In a comparison between Class A and Class B, Class B, which has a large amount of FS, showed a high value, and Class B also showed a high value for the amount of liquid components. Table 6 Note that the six types of fermented liquids obtained from Class A and Class B were all found to be flavorful seasoning materials with no fishy odor at all.
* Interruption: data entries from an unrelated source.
Definition refresh (params : RunRefreshParams) (state : RunState)
    (pending_approvals : list PendingApproval) (live_diff_summary : option string)
    : res RunRefreshResult :=
  Ok {|
    rrfr_run_id := rs_run_id state;
    rrfr_status := rs_status state;
    rrfr_current_step := rs_current_step state;
    rrfr_completed_steps := rs_completed_steps state;
    rrfr_pending_steps := rs_pending_steps state;
    rrfr_last_action := rs_last_action state;
    rrfr_last_observation := rs_last_observation state;
    rrfr_recommended_next_action := rs_recommended_next_action state;
    rrfr_recommended_tool := rs_recommended_tool state;
    rrfr_pending_approvals := pending_approvals;
    rrfr_latest_diff_summary :=
      match live_diff_summary with Some d => Some d | None => rs_latest_diff_summary state end;
    rrfr_latest_test_result := rs_latest_test_result state;
    rrfr_retryable_action := rs_retryable_action state;
    rrfr_warnings := refresh_warnings state pending_approvals;
    rrfr_effective_policy := rs_policy_profile state;
    rrfr_finalized_outcome := rs_finalized_outcome state;
    rrfr_reopen_metadata := rs_reopen_metadata state
  |}.

(** ** run.replan *)

Definition truncate (s : string) (max_len : nat) : res string :=
  if (String.length s <=? max_len)%nat then Ok s else slice_to s max_len.

Definition recommend_tool `{Unicode} (step : string) : string :=
  let lower := to_lowercase step in
  let has := str_contains lower in
  if has "inspect" || has "workspace" || has "summary" then "get_workspace_summary"
  else if has "read" || has "file" then "read_file"
  else if has "search" || has "find" || has "grep" then "search_code"
  else if has "patch" || has "edit" || has "write" || has "apply" then "apply_patch"
  else if has "test" || has "verify" then "run_tests"
  else if has "diff" || has "review" then "show_diff"
  else if has "git" || has "status" then "git_status"
  else "read_file".

Definition recommend_for_step `{Unicode} (step : string) : res (string * string) :=
  t ← truncate step 100;
  Ok ("Execute step: " +:+ t, recommend_tool step).

(** The loop-free body of [replan], one stage per block of the source; each
    stage returns the state and the [delta_parts] so far. *)
Definition replan_evidence (params : RunReplanParams) (state : RunState)
    : RunState * list string :=
  let ev := rrpp_new_evidence params in
  if bool_decide (ev = []) then (state, [])
  else (set_rs_last_observation (Some ("Replan evidence: " +:+ join "; " ev)) state,
        ["absorbed " +:+ pretty (len ev) +:+ " new evidence item(s)"]).

Definition replan_failure (failure : string) (state : RunState) (delta : list string)
    : res (RunState * list string) :=
  let '(state, delta) :=
    if (rs_status state == "blocked") || (rs_status state == "awaiting_approval") then
      (set_rs_status "active" state, delta ++ ["status " +:+ rs_status state +:+ " → active"])
    else (state, delta) in
  t ← truncate failure 120;
  let recovery_step := "recover from failure: " +:+ t in
  let '(state, delta) :=
    if contains_elem (rs_pending_steps state) recovery_step then (state, delta)
    else (set_rs_pending_steps (recovery_step :: rs_pending_steps state) state,
          delta ++ ["inserted recovery step"]) in
  match rs_retryable_action state with
  | Some ra =>
      if ra_is_valid ra then
        t ← truncate failure 80;
        let ra := set_ra_is_valid false ra in
        let ra := set_ra_is_recommended false ra in
        let ra := set_ra_invalidation_reason
                    (Some ("Invalidated by replan failure context: " +:+ t)) ra in
        Ok (set_rs_retryable_action (Some ra) state,
            delta ++ ["invalidated retryable action '" +:+ ra_kind ra +:+ "'"])
      else Ok (state, delta)
  | None => Ok (state, delta)
  end.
[Brief explanation of drawings]

1 to 9 are graphs showing the results obtained in the examples, in which FIG. 1 is a graph showing the temperature progress in section A, and FIG. 2 is a graph showing the temperature progress in section B. ,
Figure 3 is a graph showing the fluctuation of TMA with respect to koji making temperature.
Figure 4 is a graph showing the fluctuation of volatile nitrogen as a function of koji making temperature, Figure 5 is a graph showing the fluctuation of total nitrogen, Figure 6 is a graph showing the fluctuation of amino nitrogen, and Figure 7 is a graph showing the fluctuation of TMA. FIG. 8 is a graph showing the change and development of rice bran, and FIG. 9 is a graph showing the change and development of alcohol. Figure 1 Figure 2 Figure 3 Figure 4 Figure 5 Figure 6 Figure 7 Figure 8 Figure 9

Claims (1)

[Scope of Claims] 1. Manufactured by using the broth produced during the processing of fish or the broth obtained by boiling fish body waste as a raw material and concentrating the water-soluble proteins contained therein. After uniformly mixing Fuitshu soluble or its concentrated product with starch powder, the mixture is steamed, and then filamentous fungi are inoculated into this and koji is made at a temperature of 30 to 45 degrees Celsius. A method for producing a seasoning material, which comprises adding yeast and fermenting it in a preservative environment using common salt, and then separating and removing solid components from the resulting fermentation liquid by pressing or the like, if necessary. 2. The method according to claim 1, wherein the starch powder is grain powder and is a fine powder smaller than 40 mesh. 3. Claim 1 or 3, wherein the steaming operation is carried out after the fat solubles are removed from the mixture of the starch powder and the starch powder and the fat solubles or the mixture in the process of being concentrated. The method described in Section 2.